Warum unsere Niederschläge nicht in Ruhe versickern können

Dieser Winter hat es in sich, unablässige Niederschläge scheinen für eine gute Auffüllung der Bodenwasservorräte für den Sommer und des Grundwassers zu sorgen. So lag der bundesweite Niederschlag im September bereits 65 Prozent über dem vieljährigen Mittel und die Folgemonate erreichen in der Regenmenge fast den mehrjährigen Durchschnitt. „Die Regenmengen und die gut gefüllten Flüsse dürfen uns jedoch nicht täuschen“, so Ulrich Dohle, Vorsitzender des Bundes Deutscher Forstleute (BDF). „Das Niederschlagswasser, welches auf den Boden gelangt, wird immer noch viel zu schnell aus der Landschaft abgeführt, anstatt in Ruhe versickern zu können.“

Unter anderem mit der Entwässerung der Landschaft sind in Deutschland mehrere tausend Wasser- und Bodenverbände befasst. Sie verwalten sich selbst und unterliegen keiner Fachaufsicht, sondern lediglich einer Rechtsaufsicht durch staatliche Stellen. „Wir fordern auch mit Blick auf den Wasserhaushalt für die Wälder in Zeiten des Klimawandels eine gesetzliche Aufgabenumkehr“, so Vorsitzender Ulrich Dohle. „Ein Oberflächenwassermanagement mit dem Ziel möglichst viel Wasser zur Versickerung in Boden und Grundwasser zu halten, muss gesetzliche Vorrangaufgabe werden. Waldbesitzer müssen von Entwässerungs-Beiträgen befreit werden, da sie in der Regel eher Nachteile von Veränderungen im Wasserhaushalt erleiden.“
In den Wäldern sieht der BDF positive Entwicklungen, wenn der Waldumbau mit mehr Laubgehölzen forciert wird. „Laubbäume lassen im Winterhalbjahr deutlich mehr Niederschläge versickern als Nadelgehölze“, so Ulrich Dohle. Der BDF geht davon aus, dass die meisten Waldbesitzenden und vor allem die öffentlichen Forstbetriebe ihre Wälder nicht mehr entwässern und im Gegenteil aktive Wasserrückhaltung betreiben. „Wenn aber begradigte Gewässer die Wälder durchschneiden und wenn die Vorfluter im Randbereich der Wälder künstlich vertieft werden, dann verlieren auch die Wälder unnötig Wasser, das im Sommer gebraucht wird“, weist Dohle auf die komplexen Wechselwirkungen hin. Darüber hinaus müsse auch der ökologische Zustand der Waldmoore in vielen Bereichen weiter verbessert werden. Die Forstwirtschaft könne außerdem einen wichtigen aktiven Beitrag zur Wasserspeicherfähigkeit von Waldböden leisten, indem sie durch angepasste Arbeitsverfahren den Bodenschutz weiter verbessert und darüber hinaus in der täglichen Arbeit alle großen und kleinen Stellschrauben für mehr Wasserrückhaltung und -Speicherung berücksichtige.

Hintergrund:
Für die Ergänzung der Bodenwasservorräte und der Grundwasserspeicher sind die Winterniederschläge entscheidend, während der Regen im Sommer ganz überwiegend durch die Pflanzen selbst, die Blatt- und Bodenoberflächen wieder verdunstet wird (sog. Evapotranspiration).

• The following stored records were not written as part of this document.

(* ===== verification/HackDiagnostics.v ===== *)
(** * The diagnostic tools

    The tools of [hack/] that look at an account or try single requests:
    [test-sdk.go], [list-resources.go], [check-server-drives.go] and
    [test-ip-failover.go].  A tool is a program that returns its exit status; what
    it prints is left out. *)

From S2P Require Import Prelude Effects GoErrors ApiTypes World LoadBalancer.

(** ** Tools that only read *)

Definition env_client (env : string -> string) : SdkClient :=
  {| sdk_cred := UserPass (env "CLOUDSIGMA_USERNAME") (env "CLOUDSIGMA_PASSWORD");
     sdk_location := env "CLOUDSIGMA_REGION" |}.

Definition env_missing (env : string -> string) : Prop :=
  env "CLOUDSIGMA_USERNAME" = "" \/ env "CLOUDSIGMA_PASSWORD" = "".

#[global] Instance env_missing_dec env : Decision (env_missing env).
Proof. unfold env_missing. apply _. Defined.

(** One request of [test-sdk]; a failure ends the tool. *)
Definition sdk_test {A} (p : go (World.sdk A)) (next : go Z) : go Z :=
  let* r := p in match r with SdkErr _ _ => Ret 1%Z | SdkOk _ => next end.

Definition test_sdk_main (env : string -> string) : go Z :=
  if decide (env_missing env) then Ret 1%Z
  else
    let client := env_client env in
    sdk_test (cloud client ServersList)
      (sdk_test (cloud client ProfileGet)
        (sdk_test (cloud client DrivesList)
          (sdk_test (cloud client VLANsList) (Ret 0%Z)))).

Definition list_resources_main (env : string -> string) : go Z :=
  if decide (env_missing env) then Ret 1%Z
  else
    let client := env_client env in
    sdk_test (cloud client VLANsList) (sdk_test (cloud client DrivesList) (Ret 0%Z)).

(** A listing that fails is printed, and the status is 0 all the same. *)
Definition check_server_drives_main (env : string -> string) : go Z :=
  cloud (env_client env) ServersList ;; Ret 0%Z.

(** ** [test-ip-failover.go] *)

Definition apiEndpoint : string := "https://next.cloudsigma.com/api/2.0".

Definition server_url (serverUUID : string) : string :=
  apiEndpoint +:+ "/servers/" +:+ serverUUID +:+ "/".

Definition api_error (status : Z) (body : string) : error :=
  ErrNew ("API error " +:+ itoa status +:+ ": " +:+ body).

Definition getServerNICs (auth : credentials) (serverUUID : string) : go (option error) :=
  let* r := http (GetObject (server_url serverUUID) auth) in
  match r with
  | Err err | Ok (Err err) => Ret (Some err)
  | Ok (Ok (status, body, _)) =>
      if decide (status >= 400)%Z then Ret (Some (api_error status body)) else Ret None
  end.

(** The MAC address of the first NIC, if it has one. *)
Definition existing_mac (server : list (string * json)) : string :=
  match server_nics server with
  | JObj nic :: _ => match jfield "mac" nic with Some (JStr mac) => mac | _ => "" end
  | _ => ""
  end.

Definition static_conf (ip : string) : list (string * json) :=
  [("conf", JStr "static"); ("ip", JObj [("uuid", JStr ip)])].

Definition dhcp_conf : list (string * json) := [("conf", JStr "dhcp")].

(** The body of the update: one NIC. *)
Definition nic_update (mac : string) (conf : list (string * json)) : list (string * json) :=
  [("nics", JArr [JObj [("mac", JStr mac); ("ip_v4_conf", JObj conf)]])].

(** What attaching and detaching share.  The error of making the first request is
    dropped, and the request is then nil; the status of its answer is not looked
    at. *)
Definition update_nic (auth : credentials) (serverUUID : string) (conf : list (string * json))
    : go (option error) :=
  let url := server_url serverUUID in
  let* r := http (GetObject url auth) in
  match r with
  | Err _ => Panic "nil pointer dereference: getReq"
  | Ok (Err err) => Ret (Some err)
  | Ok (Ok (_, _, server)) =>
      let* r := http (PutObject url auth (nic_update (existing_mac server) conf)) in
      match r with
      | Err err | Ok (Err err) => Ret (Some err)
      | Ok (Ok (status, body)) =>
          if decide (status >= 400)%Z then Ret (Some (api_error status body)) else Ret None
      end
  end.

Definition attachStaticIP (auth : credentials) (serverUUID ipAddress : string)
    : go (option error) := update_nic auth serverUUID (static_conf ipAddress).

Definition detachStaticIP (auth : credentials) (serverUUID : string) : go (option error) :=
  update_nic auth serverUUID dhcp_conf.

(** An element that is no object fails the type assertion. *)
Definition is_object (j : json) : bool := match j with JObj _ => true | _ => false end.

Definition listIPs (auth : credentials) : go (option error) :=
  let* r := http (GetObject (apiEndpoint +:+ "/ips/detail/") auth) in
  match r with
  | Err err | Ok (Err err) => Ret (Some err)
  | Ok (Ok (status, body, result)) =>
      if decide (status >= 400)%Z then Ret (Some (api_error status body))
      else match jfield "objects" result with
           | Some (JArr objects) =>
               if forallb is_object objects then Ret None
               else Panic "interface conversion: not map[string]interface {}"
           | _ => Ret None
           end
  end.

(** [os.Args] without the name of the program. *)
Definition failover_main (env : string -> string) (args : list string) : go Z :=
  match args with
  | action :: serverUUID :: ipAddress :: _ =>
      let username := env "CS_USERNAME" in
      let password := env "CS_PASSWORD" in
      if decide (username = "" \/ password = "") then Ret 1%Z
      else
        let auth := UserPass username password in
        let exit (p : go (option error)) : go Z :=
          let* err := p in Ret (match err with Some _ => 1%Z | None => 0%Z end) in
        if decide (action = "get") then exit (getServerNICs auth serverUUID)
        else if decide (action = "attach") then exit (attachStaticIP auth serverUUID ipAddress)
        else if decide (action = "detach") then exit (detachStaticIP auth serverUUID)
        else if decide (action = "list") then exit (listIPs auth)
        else Ret 1%Z
  | _ => Ret 1%Z
  end.

(** ** Properties *)

(** Listing servers, drives and VLANs and reading the profile. *)
Definition listing (X : Type) (e : Eff X) : Prop :=
  match e with
  | ECloud _ ServersList | ECloud _ DrivesList | ECloud _ VLANsList | ECloud _ ProfileGet => True
  | _ => False
  end.

(** The tools that look at an account only list: they change nothing, in any
    environment. *)
Theorem diagnostics_read_only env :
  only listing (test_sdk_main env) /\ only listing (list_resources_main env) /\
  only listing (check_server_drives_main env).
Proof.
  unfold test_sdk_main, list_resources_main, check_server_drives_main, sdk_test, cloud.
  split_and!; repeat (first [done | case_decide | only_step | progress cbv zeta]).
Qed.

(** The answers of the four requests of [test-sdk]. *)
Definition answered_view : view Eff bool := fun X e =>
  match e in Eff _ return X -> list bool with
  | ECloud _ ce =>
      match ce in CloudE Y return Y -> list bool with
      | ServersList => fun x => [match x with SdkOk _ => true | _ => false end]
      | ProfileGet => fun x => [match x with SdkOk _ => true | _ => false end]
      | DrivesList => fun x => [match x with SdkOk _ => true | _ => false end]
      | VLANsList => fun x => [match x with SdkOk _ => true | _ => false end]
      | _ => fun _ => []
      end
  | _ => fun _ => []
  end.

(** [test-sdk] reports success exactly when all its requests were answered. *)
Theorem test_sdk_status {W} (h : handler Eff W) env w :
  let '(o, l) := observe answered_view h (test_sdk_main env) w in
  (o = Done 0%Z /\ l = [true; true; true; true]) \/
  (o = Done 1%Z /\ (l = [] /\ env_missing env \/ last l = Some false)).
Proof.
  apply (observe_intro answered_view h (test_sdk_main env) w (fun o l =>
    (o = Done 0%Z /\ l = [true; true; true; true]) \/
    (o = Done 1%Z /\ (l = [] /\ env_missing env \/ last l = Some false)))).
  unfold test_sdk_main, sdk_test. case_decide; [apply wp_ret; right; by auto|]. cbv zeta.
  do 4 (wp_call x Hx; subst; destruct x; [|apply wp_ret; right; by auto]).
  apply wp_ret. by left.
Qed.

(** *** Requests of the failover tool *)

Inductive object_event :=
| ObjectRead (url : string) (auth : credentials)
    (x : result (result (Z * string * list (string * json))))
| ObjectWritten (url : string) (auth : credentials) (object : list (string * json)).

Definition object_view : view Eff object_event := fun X e =>
  match e in Eff _ return X -> list object_event with
  | EHttp he =>
      match he in HttpE Y return Y -> list object_event with
      | GetObject url auth => fun x => [ObjectRead url auth x]
      | PutObject url auth o => fun _ => [ObjectWritten url auth o]
      | _ => fun _ => []
      end
  | _ => fun _ => []
  end.

(** The configuration an action asks for, on the server it names. *)
Definition asked_conf (args : list string) (url : string) (conf : list (string * json)) : Prop :=
  exists action uuid ip rest, args = action :: uuid :: ip :: rest /\ url = server_url uuid /\
    (action = "attach" /\ conf = static_conf ip \/ action = "detach" /\ conf = dhcp_conf).

(** Nothing is sent, or one object is read, or a server is read and then its NICs
    are replaced. *)
Definition failover_course (args : list string) (auth : credentials) (l : list object_event) : Prop :=
  l = [] \/ (exists url x, l = [ObjectRead url auth x]) \/
  exists url status body server conf, asked_conf args url conf /\
    l = [ObjectRead url auth (Ok (Ok (status, body, server)));
         ObjectWritten url auth (nic_update (existing_mac server) conf)].

Lemma wp_getServerNICs args auth uuid :
  wp (anyI object_view) (getServerNICs auth uuid) (fun _ l => failover_course args auth l) [].
Proof.
  unfold getServerNICs. wp_call x Hx. subst. destruct x as [[[[status body] result]|err]|err];
    [case_decide|..]; apply wp_ret; right; left; by eexists _, _.
Qed.

Lemma wp_listIPs args auth :
  wp (anyI object_view) (listIPs auth) (fun _ l => failover_course args auth l) [].
Proof.
  unfold listIPs. wp_call x Hx. subst. set (url := apiEndpoint +:+ "/ips/detail/").
  assert (Hl : failover_course args auth [ObjectRead url auth x]) by (right; left; by eexists _, _).
  destruct x as [[[[status body] result]|err]|err]; [case_decide|..]; try by apply wp_ret.
  destruct (jfield "objects" result) as [[]|]; try by apply wp_ret.
  destruct (forallb _ _); [by apply wp_ret|by apply wp_panic].
Qed.

Lemma wp_update_nic args auth uuid conf :
  asked_conf args (server_url uuid) conf ->
  wp (anyI object_view) (update_nic auth uuid conf) (fun _ l => failover_course args auth l) [].
Proof.
  intros Hconf. unfold update_nic. cbv zeta. wp_call x Hx. subst. cbn.
  assert (Hl : failover_course args auth [ObjectRead (server_url uuid) auth x])
    by (right; left; by eexists _, _).
  destruct x as [[[[status body] server]|err]|err]; [|by apply wp_ret|by apply wp_panic].
  wp_call y Hy. subst. cbn.
  assert (Hw : failover_course args auth
    [ObjectRead (server_url uuid) auth (Ok (Ok (status, body, server)));
     ObjectWritten (server_url uuid) auth (nic_update (existing_mac server) conf)])
    by (right; right; by eexists _, _, _, _, _).
  destruct y as [[[status' body']|err]|err]; [case_decide| |]; by apply wp_ret.
Qed.

(** The failover tool in every environment: it sends nothing without credentials,
    reads at most one object, and writes only after it read the server named, at
    its URL: one request that leaves the server a single NIC, with the MAC address
    of its first one, and the static address or the DHCP configuration asked for. *)
Theorem failover_requests {W} (h : handler Eff W) env args w :
  let '(o, l) := observe object_view h (failover_main env args) w in
  failover_course args (UserPass (env "CS_USERNAME") (env "CS_PASSWORD")) l /\
  (l <> [] -> env "CS_USERNAME" <> "" /\ env "CS_PASSWORD" <> "").
Proof.
  set (auth := UserPass (env "CS_USERNAME") (env "CS_PASSWORD")).
  apply (observe_intro object_view h (failover_main env args) w (fun o l =>
    failover_course args auth l /\ (l <> [] -> env "CS_USERNAME" <> "" /\ env "CS_PASSWORD" <> ""))).
  assert (Hnone : forall code : Z, wp (anyI object_view) (Ret code) (fun o l =>
    failover_course args auth l /\ (l <> [] -> env "CS_USERNAME" <> "" /\ env "CS_PASSWORD" <> "")) [])
    by (intros code; apply wp_ret; split; [by left|done]).
  unfold failover_main. destruct args as [|action [|uuid [|ip rest]]]; [apply Hnone..|]. cbv zeta.
  case_decide as Hcred; [apply Hnone|]. fold auth.
  set (args := action :: uuid :: ip :: rest) in *.
  assert (Hexit : forall p : go (option error),
    wp (anyI object_view) p (fun _ l => failover_course args auth l) [] ->
    wp (anyI object_view) (let* err := p in Ret (match err with Some _ => 1%Z | None => 0%Z end))
      (fun o l => failover_course args auth l /\ (l <> [] -> env "CS_USERNAME" <> "" /\ env "CS_PASSWORD" <> "")) []).
  { intros p Hp. apply wp_bind. eapply wp_mono; [|exact Hp]. intros [err|why] l Hl; [apply wp_ret|];
      (split; [done|]); intros _; split; intros He; apply Hcred; auto. }
  case_decide as H1; [apply Hexit, wp_getServerNICs|].
  case_decide as H2.
  { apply Hexit, wp_update_nic. exists action, uuid, ip, rest. split_and!; auto. }
  case_decide as H3.
  { apply Hexit, wp_update_nic. exists action, uuid, ip, rest. split_and!; auto. }
  case_decide as H4; [apply Hexit, wp_listIPs|apply Hnone].
Qed.

(** ** A server with two NICs, and one that may not be read *)

Definition two_nics : list (string * json) :=
  [("nics", JArr [JObj [("mac", JStr "22:a4"); ("ip_v4_conf", JObj [("conf", JStr "dhcp")])];
                  JObj [("mac", JStr "22:b7"); ("vlan", JStr "cluster-vlan")]])].

Definition sim_object (status : Z) (server : list (string * json)) : handler Eff unit :=
  fun X e w => (match e with
   | EHttp he =>
       match he in HttpE Y return Y with
       | GetObject _ _ => Ok (Ok (status, "", server))
       | PutObject _ _ _ => Ok (Ok (200%Z, ""))
       | he => deaf_http he
       end
   | e => deaf e
   end, w).

Definition some_env (name : string) : string := "x".

(** Attaching an address takes the second NIC, in the cluster's VLAN, off the
    server. *)
Example attach_drops_other_nics :
  (observe object_view (sim_object 200 two_nics) (failover_main some_env ["attach"; "s1"; "31.171.254.211"]) tt).2
  = [ObjectRead (server_url "s1") (UserPass "x" "x") (Ok (Ok (200%Z, "", two_nics)));
     ObjectWritten (server_url "s1") (UserPass "x" "x")
       (nic_update "22:a4" (static_conf "31.171.254.211"))].
Proof. by vm_compute. Qed.

(** When the server may not be read the update is sent all the same, with an empty
    MAC address. *)
Example update_after_refused_read :
  (observe object_view (sim_object 403 []) (failover_main some_env ["detach"; "s1"; ""]) tt).2
  = [ObjectRead (server_url "s1") (UserPass "x" "x") (Ok (Ok (403%Z, "", [])));
     ObjectWritten (server_url "s1") (UserPass "x" "x") (nic_update "" dhcp_conf)].
Proof. by vm_compute. Qed.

Wenn der Boden bei Niederschlag wassergesättigt ist, kommt es zu Oberflächenabfluss (surface run). Zusammen mit dem unterirdischen seitlichen Abfluss, dem sogenannten Zwischenabfluss (inferflow) ergießt sich das in der Wasserwirtschaft als Direktabfluss bezeichnete Wasser in Gräben und Vorfluter, in Bäche und Flüsse. Beschleunigt wird der Wasserabfluss in der offenen Landschaft durch vertiefte Gewässersohlen, begradigte Bäche und Flüsse und durch Verlust an temporärer Überschwemmungsfläche infolge von Eindeichungen.

In den Städten ist die Situation noch gravierender, etwa 45 Prozent der Siedlungs- und Verkehrsflächen sind in Deutschland versiegelt, mit steigender Tendenz (Umweltbundesamt, 2020).

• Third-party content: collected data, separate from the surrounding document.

(** Queries that upsert label [l] on property [k], read from field [f]:
    an unwind, the merge of the node, and then quiet clauses. *)
Definition upserts (l k f : string) (q : list clause) : bool :=
  match q with
  | UNWIND_rows :: MERGE_node _ l' k' f' :: rest =>
      String.eqb l l' && String.eqb k k' && String.eqb f f' &&
      forallb (quiet k) rest
  | _ => false
  end.

Lemma run_query_upserts l k f q rows g :
  upserts l k f q = true ->
  kview k (run_query q rows g) =
  merge_keys l (map (fun r => row_get r f) rows) (kview k g).
Proof.
  destruct q as [|[] [|[] rest]]; try discriminate. simpl.
  intros H. repeat (apply andb_true_iff in H; destruct H as [H ?]).
  apply String.eqb_eq in H. apply String.eqb_eq in H1, H2. subst l0 k0 f0.
  unfold run_query. cbn [run_clauses].
  rewrite run_clause_unwind.
  pose proof (run_clause_merge x l k f rows g
                (map (fun r => Env r []) rows)) as S.
  destruct (run_clause rows (MERGE_node x l k f) g _) as [g1 t1].
  rewrite run_clauses_quiet by assumption.
  simpl in S. rewrite S. now rewrite map_map.
Qed.

(** ** Merging the same keys again *)

Lemma merge_keys_app l vs vs' kv :
  merge_keys l (vs ++ vs') kv = merge_keys l vs' (merge_keys l vs kv).
Proof.
  revert kv; induction vs as [|v vs IH]; intros kv; simpl; [reflexivity|].
  apply IH.
Qed.

Lemma merge_keys_extends l vs kv :
  exists ext, merge_keys l vs kv = kv ++ ext.
Proof.
  revert kv; induction vs as [|v vs IH]; intros kv; simpl.
  - exists []. now rewrite app_nil_r.
  - destruct (existsb (entry_matches l v) kv).
    + apply IH.
    + destruct (IH (kv ++ [(l, Some v)])) as [ext E].
      exists ((l, Some v) :: ext). rewrite E. now rewrite <- app_assoc.
Qed.

Lemma merge_keys_keeps l vs kv p :
  existsb p kv = true -> existsb p (merge_keys l vs kv) = true.
Proof.
  intros H. destruct (merge_keys_extends l vs kv) as [ext ->].
  rewrite existsb_app, H. reflexivity.
Qed.

Lemma merge_keys_covers l vs kv v :
  In v vs -> existsb (entry_matches l v) (merge_keys l vs kv) = true.
Proof.
  revert kv; induction vs as [|v' vs IH]; intros kv Hin; [contradiction|].
  simpl. destruct Hin as [->|Hin]; [|now apply IH].
  apply merge_keys_keeps.
  destruct (existsb (entry_matches l v) kv) eqn:E; [exact E|].
  rewrite existsb_app. simpl. unfold entry_matches at 2. simpl.
  rewrite String.eqb_refl, value_eqb_refl. simpl. apply orb_true_r.
Qed.

Lemma merge_keys_fixed l vs kv :
  (forall v, In v vs -> existsb (entry_matches l v) kv = true) ->
  merge_keys l vs kv = kv.
Proof.
  induction vs as [|v vs IH]; intros H; simpl; [reflexivity|].
  rewrite (H v) by now left. apply IH. intros v' Hv'. apply H. now right.
Qed.

Lemma merge_keys_idem l vs kv :
  merge_keys l vs (merge_keys l vs kv) = merge_keys l vs kv.
Proof.
  apply merge_keys_fixed. intros v Hv. now apply merge_keys_covers.
Qed.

Das im Direktabfluss abgeführte Wasser steht für die Auffüllung des Wasserspeichers Boden und für die Grundwasserbildung nicht mehr zur Verfügung. Ein Problem mit Blick auf den Klimawandel und zunehmende Sommerdürren, höhere Sommertemperaturen und verlängerte Vegetationszeiten. Fachpublikationen beschreiben die Situation besonders für die ostdeutschen Bundesländer als kritisch, z.B. das Umweltbundesamt (UBA) am 26.11.2019: (https://www.umweltbundesamt.de/ww-i-1-das-indikator#ww-i-1-grundwasserstand).

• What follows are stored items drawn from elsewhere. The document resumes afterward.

(** * The logger package of cloudinfo: logging context carried by context.Context

    A shallow embedding of [src/logger/logger.go].  Go maps are reference
    values, so the embedding keeps an explicit store of map objects and of
    builder objects; a call that can panic (a write through a nil map, a nil
    pointer dereference) yields [None]. *)

From stdpp Require Import gmap strings list fin_maps.

Local Open Scope string_scope.

(** ** Values *)

(** Addresses of heap objects (map objects, builder structs). *)
Abbreviation loc := positive.

(** A value of type [map[string]interface{}]: the nil map or a reference to a
    map object. *)
Inductive mapval :=
  | NilMap
  | MapAt (l : loc).

(** A value of type [interface{}], by dynamic type.  [INil] is the nil
    interface (no dynamic type); [IMap NilMap] is the typed nil map. *)
Inductive iface :=
  | INil
  | IBool (b : bool)
  | IInt (z : Z)
  | IString (s : string)
  | IMap (m : mapval).

#[global] Instance mapval_eq_dec : EqDecision mapval.
Proof. solve_decision. Defined.

#[global] Instance iface_eq_dec : EqDecision iface.
Proof. solve_decision. Defined.

(** The contents of a map object. *)
Abbreviation fieldmap := (gmap string iface).

(** [x.(map[string]interface{})] in its two-result form. *)
Definition assert_map (x : iface) : mapval * bool :=
  match x with
  | IMap m => (m, true)
  | _ => (NilMap, false)
  end.

Definition is_nil (m : mapval) : bool :=
  match m with
  | NilMap => true
  | MapAt _ => false
  end.

(** [for k, v := range src { dst[k] = v }] on a map local to the function:
    one insertion per entry of [src]. *)
Definition copy_entries (src : list (string * iface)) (dst : fieldmap) : fieldmap :=
  foldl (λ acc kv, <[kv.1 := kv.2]> acc) dst src.

(** ** The part of logrus the package uses *)

Module logrus.

Inductive Level :=
  | PanicLevel
  | FatalLevel
  | ErrorLevel
  | WarnLevel
  | InfoLevel
  | DebugLevel
  | TraceLevel.

Inductive Formatter :=
  | JSONFormatter
  | TextFormatter (FullTimestamp : bool).

Record Logger := mkLogger {
  LoggerLevel : Level;
  LoggerFormatter : Formatter
}.

(** [logrus.New()]: text output at info level. *)
Definition New : Logger :=
  {| LoggerLevel := InfoLevel; LoggerFormatter := TextFormatter false |}.

(** [logrus.Fields] has the underlying type [map[string]interface{}]. *)
Record Entry := mkEntry {
  EntryLogger : Logger;
  EntryData : fieldmap
}.

Definition NewEntry (l : Logger) : Entry :=
  {| EntryLogger := l; EntryData := ∅ |}.

(** [Entry.WithFields]: a new entry whose data is a copy of the old data
    with every given field written over it. *)
Definition Entry_WithFields (e : Entry) (fields : fieldmap) : Entry :=
  {| EntryLogger := EntryLogger e;
     EntryData := copy_entries (map_to_list fields)
                    (copy_entries (map_to_list (EntryData e)) ∅) |}.

Definition WithFields (l : Logger) (fields : fieldmap) : Entry :=
  Entry_WithFields (NewEntry l) fields.

Definition lower_ascii (c : Ascii.ascii) : Ascii.ascii :=
  let n := Ascii.N_of_ascii c in
  if ((65 <=? n) && (n <=? 90))%N then Ascii.ascii_of_N (n + 32) else c.

Fixpoint ToLower (s : string) : string :=
  match s with
  | EmptyString => EmptyString
  | String c r => String (lower_ascii c) (ToLower r)
  end.

(** [logrus.ParseLevel]: the level and the error, [None] for a nil error.
    On an error the level is the zero value. *)
Definition ParseLevel (lvl : string) : Level * option string :=
  let s := ToLower lvl in
  if decide (s = "panic") then (PanicLevel, None)
  else if decide (s = "fatal") then (FatalLevel, None)
  else if decide (s = "error") then (ErrorLevel, None)
  else if decide (s = "warn") then (WarnLevel, None)
  else if decide (s = "warning") then (WarnLevel, None)
  else if decide (s = "info") then (InfoLevel, None)
  else if decide (s = "debug") then (DebugLevel, None)
  else if decide (s = "trace") then (TraceLevel, None)
  else (PanicLevel, Some ("not a valid logrus Level: " +:+ lvl)).

End logrus.

(** ** context.Context *)

(** Context keys are compared by identity: the package's private [ctxKey]
    pointer, or any key of another package. *)
Inductive key :=
  | ctxKey
  | foreignKey (name : string).

#[global] Instance key_eq_dec : EqDecision key.
Proof. solve_decision. Defined.

(** An immutable chain of nodes, each holding one key and one value. *)
Inductive context :=
  | Background
  | WithValue (parent : context) (k : key) (val : iface).

(** [ctx.Value(k)]: the value of the nearest node with that key, the nil
    interface when there is none. *)
Fixpoint Value (c : context) (k : key) : iface :=
  match c with
  | Background => INil
  | WithValue parent k' val => if decide (k = k') then val else Value parent k
  end.

(** ** Program state *)

(** [type logCtxBuilder struct { ctx map[string]interface{} }] *)
Record logCtxBuilder := mkBuilder { ctx : mapval }.

Record state := mkState {
  maps : gmap loc (gmap string iface);   (* the map objects *)
  builders : gmap loc logCtxBuilder;     (* the builder structs *)
  logger : logrus.Logger                 (* the package variable [logger] *)
}.

Definition set_maps (f : gmap loc (gmap string iface) → gmap loc (gmap string iface))
    (st : state) : state :=
  {| maps := f (maps st); builders := builders st; logger := logger st |}.

Definition set_builders (f : gmap loc logCtxBuilder → gmap loc logCtxBuilder)
    (st : state) : state :=
  {| maps := maps st; builders := f (builders st); logger := logger st |}.

Definition set_logger (l : logrus.Logger) (st : state) : state :=
  {| maps := maps st; builders := builders st; logger := l |}.

(** The state before [main] runs: nothing allocated, the default logger. *)
Definition initial : state :=
  {| maps := ∅; builders := ∅; logger := logrus.New |}.

(** Computations over the state that may panic. *)
Definition M (A : Type) : Type := state → option (A * state).

#[global] Instance M_ret : MRet M := λ A a st, Some (a, st).

#[global] Instance M_bind : MBind M := λ A B f m st,
  match m st with
  | Some (a, st') => f a st'
  | None => None
  end.

Definition panic {A} : M A := λ _, None.
Definition gets {A} (f : state → A) : M A := λ st, Some (f st, st).
Definition modify (f : state → state) : M unit := λ st, Some ((), f st).

(** The contents of a map object. *)
Definition contents (st : state) (m : mapval) : gmap string iface :=
  match m with
  | NilMap => ∅
  | MapAt l => maps st !!! l
  end.

(** [make(map[string]interface{})] *)
Definition make_map : M mapval := λ st,
  let l := fresh (dom (maps st)) in
  Some (MapAt l, set_maps <[l := ∅]> st).

(** [m[k] = v]; assignment to an entry in a nil map panics. *)
Definition map_store (m : mapval) (k : string) (v : iface) : M unit :=
  match m with
  | NilMap => panic
  | MapAt l => modify (λ st, set_maps <[l := <[k := v]> (maps st !!! l)]> st)
  end.

(** The entries [range m] visits; none for a nil map.  No loop of the package
    adds or deletes a key of the map it ranges over, so these are the entries
    present when the loop starts. *)
Definition map_range (m : mapval) : M (list (string * iface)) :=
  gets (λ st, map_to_list (contents st m)).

Die Nationale Wasserstrategie
In ihrem Entwurf einer Nationalen Wasserstrategie vom 25. Nov. 2022 https://www.bmuv.de/download/regierungsentwurf-nationale-wasserstrategie stellt die Bundesregierung u.a. fest:

➢ Wasserentnahmen, Drainagen, Gewässerausbau, Bodenverdichtung, standortunangepasste Bewirtschaftung und die umfangreiche Versiegelung von Flächen überprägen und beeinträchtigen den natürlichen Wasserhaushalt#; der Ausbau von Fließgewässern führte in der Vergangenheit zu erhöhten und schnelleren Abflüssen, steigerte neben anderen Faktoren die Hochwassergefahr bei den Unterliegern, wirkt der Wasserrückhaltung entgegen und beeinträchtigt die Ökologie und natürliche Dynamik von Fließgewässersystemen.

➢ Zwei Drittel der Flussauen in Deutschland stehen bei Hochwasser nicht mehr als Überschwemmungsflächen zur Verfügung. An den großen Flüssen existieren an vielen Abschnitten nur noch 10–20 % der ehemaligen Auen.
Als Ziel (Vision 2050) definiert der komplexe Strategie-Entwurf u.a.:

➢ Drainagen von land- und forstwirtschaftlichen Flächen sind weitest möglich zurückgebaut oder so umgebaut, dass sie auch der Bewässerung dienen können. Das Wasser wird so in der Landschaft zurückgehalten, Boden- und Landschaftswasserhaushalt sind stabilisiert (Ausgleich zwischen Niederschlags- und Trockenphasen). Quellen und Quellgerinne sind renaturiert worden.
Bewässerungsteiche und Zisternen puffern den landwirtschaftlichen Wasserbedarf in Trockenphasen ab. (975)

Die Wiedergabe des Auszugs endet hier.